Stored data entries
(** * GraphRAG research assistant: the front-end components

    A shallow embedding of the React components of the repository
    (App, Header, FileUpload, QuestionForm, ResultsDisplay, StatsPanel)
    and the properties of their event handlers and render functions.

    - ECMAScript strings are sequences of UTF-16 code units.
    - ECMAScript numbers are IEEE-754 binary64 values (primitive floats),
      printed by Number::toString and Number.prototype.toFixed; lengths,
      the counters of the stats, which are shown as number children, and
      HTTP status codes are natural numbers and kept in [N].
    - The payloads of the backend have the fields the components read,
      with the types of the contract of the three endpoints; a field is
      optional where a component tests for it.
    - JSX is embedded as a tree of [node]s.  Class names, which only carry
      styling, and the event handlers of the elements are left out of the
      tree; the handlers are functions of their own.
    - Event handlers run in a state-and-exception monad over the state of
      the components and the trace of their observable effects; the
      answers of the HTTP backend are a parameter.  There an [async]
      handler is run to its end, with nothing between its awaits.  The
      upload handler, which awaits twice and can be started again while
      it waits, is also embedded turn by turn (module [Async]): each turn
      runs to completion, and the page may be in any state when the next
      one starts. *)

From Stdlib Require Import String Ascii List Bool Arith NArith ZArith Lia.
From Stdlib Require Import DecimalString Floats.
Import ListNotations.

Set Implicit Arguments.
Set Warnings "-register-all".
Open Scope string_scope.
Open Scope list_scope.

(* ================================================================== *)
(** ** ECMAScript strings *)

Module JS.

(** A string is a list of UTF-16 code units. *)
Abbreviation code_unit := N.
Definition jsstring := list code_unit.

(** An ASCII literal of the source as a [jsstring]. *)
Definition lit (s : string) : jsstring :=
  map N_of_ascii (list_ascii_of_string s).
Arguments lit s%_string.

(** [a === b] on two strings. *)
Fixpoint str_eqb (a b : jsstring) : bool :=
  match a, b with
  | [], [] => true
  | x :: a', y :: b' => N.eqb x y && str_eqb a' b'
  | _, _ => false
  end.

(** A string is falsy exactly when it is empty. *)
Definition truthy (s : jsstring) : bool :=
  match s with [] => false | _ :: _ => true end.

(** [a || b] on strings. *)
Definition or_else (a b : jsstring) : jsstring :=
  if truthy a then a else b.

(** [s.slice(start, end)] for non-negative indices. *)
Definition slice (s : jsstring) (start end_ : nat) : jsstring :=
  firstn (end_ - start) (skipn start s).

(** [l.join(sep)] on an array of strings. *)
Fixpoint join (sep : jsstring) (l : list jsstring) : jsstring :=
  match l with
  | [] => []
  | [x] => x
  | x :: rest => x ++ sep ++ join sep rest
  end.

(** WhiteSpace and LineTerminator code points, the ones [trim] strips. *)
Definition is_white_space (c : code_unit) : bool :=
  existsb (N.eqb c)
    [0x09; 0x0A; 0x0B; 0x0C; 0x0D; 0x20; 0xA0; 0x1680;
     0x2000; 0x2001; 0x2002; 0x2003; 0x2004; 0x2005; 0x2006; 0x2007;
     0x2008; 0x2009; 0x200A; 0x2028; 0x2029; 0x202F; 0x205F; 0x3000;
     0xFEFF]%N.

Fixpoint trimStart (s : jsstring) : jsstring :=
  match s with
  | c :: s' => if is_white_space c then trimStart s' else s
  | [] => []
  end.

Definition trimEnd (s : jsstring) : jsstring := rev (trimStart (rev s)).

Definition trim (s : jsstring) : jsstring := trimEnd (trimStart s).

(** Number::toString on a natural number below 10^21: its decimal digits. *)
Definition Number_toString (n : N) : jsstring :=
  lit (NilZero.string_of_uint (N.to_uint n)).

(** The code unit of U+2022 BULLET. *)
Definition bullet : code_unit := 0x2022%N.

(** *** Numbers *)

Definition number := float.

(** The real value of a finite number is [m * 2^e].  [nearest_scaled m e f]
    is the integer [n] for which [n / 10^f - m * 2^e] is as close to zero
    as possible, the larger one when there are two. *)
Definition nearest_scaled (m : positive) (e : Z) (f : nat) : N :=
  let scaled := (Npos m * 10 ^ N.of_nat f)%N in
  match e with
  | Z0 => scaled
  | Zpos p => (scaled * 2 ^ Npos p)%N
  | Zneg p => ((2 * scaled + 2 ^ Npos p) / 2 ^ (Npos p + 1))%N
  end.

Exercise instructions: Output every line of the data again, exactly.

Answer to this task:
(** * GraphRAG research assistant: the front-end components

    A shallow embedding of the React components of the repository
    (App, Header, FileUpload, QuestionForm, ResultsDisplay, StatsPanel)
    and the properties of their event handlers and render functions.

    - ECMAScript strings are sequences of UTF-16 code units.
    - ECMAScript numbers are IEEE-754 binary64 values (primitive floats),
      printed by Number::toString and Number.prototype.toFixed; lengths,
      the counters of the stats, which are shown as number children, and
      HTTP status codes are natural numbers and kept in [N].
    - The payloads of the backend have the fields the components read,
      with the types of the contract of the three endpoints; a field is
      optional where a component tests for it.
    - JSX is embedded as a tree of [node]s.  Class names, which only carry
      styling, and the event handlers of the elements are left out of the
      tree; the handlers are functions of their own.
    - Event handlers run in a state-and-exception monad over the state of
      the components and the trace of their observable effects; the
      answers of the HTTP backend are a parameter.  There an [async]
      handler is run to its end, with nothing between its awaits.  The
      upload handler, which awaits twice and can be started again while
      it waits, is also embedded turn by turn (module [Async]): each turn
      runs to completion, and the page may be in any state when the next
      one starts. *)

From Stdlib Require Import String Ascii List Bool Arith NArith ZArith Lia.
From Stdlib Require Import DecimalString Floats.
Import ListNotations.

Set Implicit Arguments.
Set Warnings "-register-all".
Open Scope string_scope.
Open Scope list_scope.

(* ================================================================== *)
(** ** ECMAScript strings *)

Module JS.

(** A string is a list of UTF-16 code units. *)
Abbreviation code_unit := N.
Definition jsstring := list code_unit.

(** An ASCII literal of the source as a [jsstring]. *)
Definition lit (s : string) : jsstring :=
  map N_of_ascii (list_ascii_of_string s).
Arguments lit s%_string.

(** [a === b] on two strings. *)
Fixpoint str_eqb (a b : jsstring) : bool :=
  match a, b with
  | [], [] => true
  | x :: a', y :: b' => N.eqb x y && str_eqb a' b'
  | _, _ => false
  end.

(** A string is falsy exactly when it is empty. *)
Definition truthy (s : jsstring) : bool :=
  match s with [] => false | _ :: _ => true end.

(** [a || b] on strings. *)
Definition or_else (a b : jsstring) : jsstring :=
  if truthy a then a else b.

(** [s.slice(start, end)] for non-negative indices. *)
Definition slice (s : jsstring) (start end_ : nat) : jsstring :=
  firstn (end_ - start) (skipn start s).

(** [l.join(sep)] on an array of strings. *)
Fixpoint join (sep : jsstring) (l : list jsstring) : jsstring :=
  match l with
  | [] => []
  | [x] => x
  | x :: rest => x ++ sep ++ join sep rest
  end.

(** WhiteSpace and LineTerminator code points, the ones [trim] strips. *)
Definition is_white_space (c : code_unit) : bool :=
  existsb (N.eqb c)
    [0x09; 0x0A; 0x0B; 0x0C; 0x0D; 0x20; 0xA0; 0x1680;
     0x2000; 0x2001; 0x2002; 0x2003; 0x2004; 0x2005; 0x2006; 0x2007;
     0x2008; 0x2009; 0x200A; 0x2028; 0x2029; 0x202F; 0x205F; 0x3000;
     0xFEFF]%N.

Fixpoint trimStart (s : jsstring) : jsstring :=
  match s with
  | c :: s' => if is_white_space c then trimStart s' else s
  | [] => []
  end.

Definition trimEnd (s : jsstring) : jsstring := rev (trimStart (rev s)).

Definition trim (s : jsstring) : jsstring := trimEnd (trimStart s).

(** Number::toString on a natural number below 10^21: its decimal digits. *)
Definition Number_toString (n : N) : jsstring :=
  lit (NilZero.string_of_uint (N.to_uint n)).

(** The code unit of U+2022 BULLET. *)
Definition bullet : code_unit := 0x2022%N.

(** *** Numbers *)

Definition number := float.

(** The real value of a finite number is [m * 2^e].  [nearest_scaled m e f]
    is the integer [n] for which [n / 10^f - m * 2^e] is as close to zero
    as possible, the larger one when there are two. *)
Definition nearest_scaled (m : positive) (e : Z) (f : nat) : N :=
  let scaled := (Npos m * 10 ^ N.of_nat f)%N in
  match e with
  | Z0 => scaled
  | Zpos p => (scaled * 2 ^ Npos p)%N
  | Zneg p => ((2 * scaled + 2 ^ Npos p) / 2 ^ (Npos p + 1))%N
  end.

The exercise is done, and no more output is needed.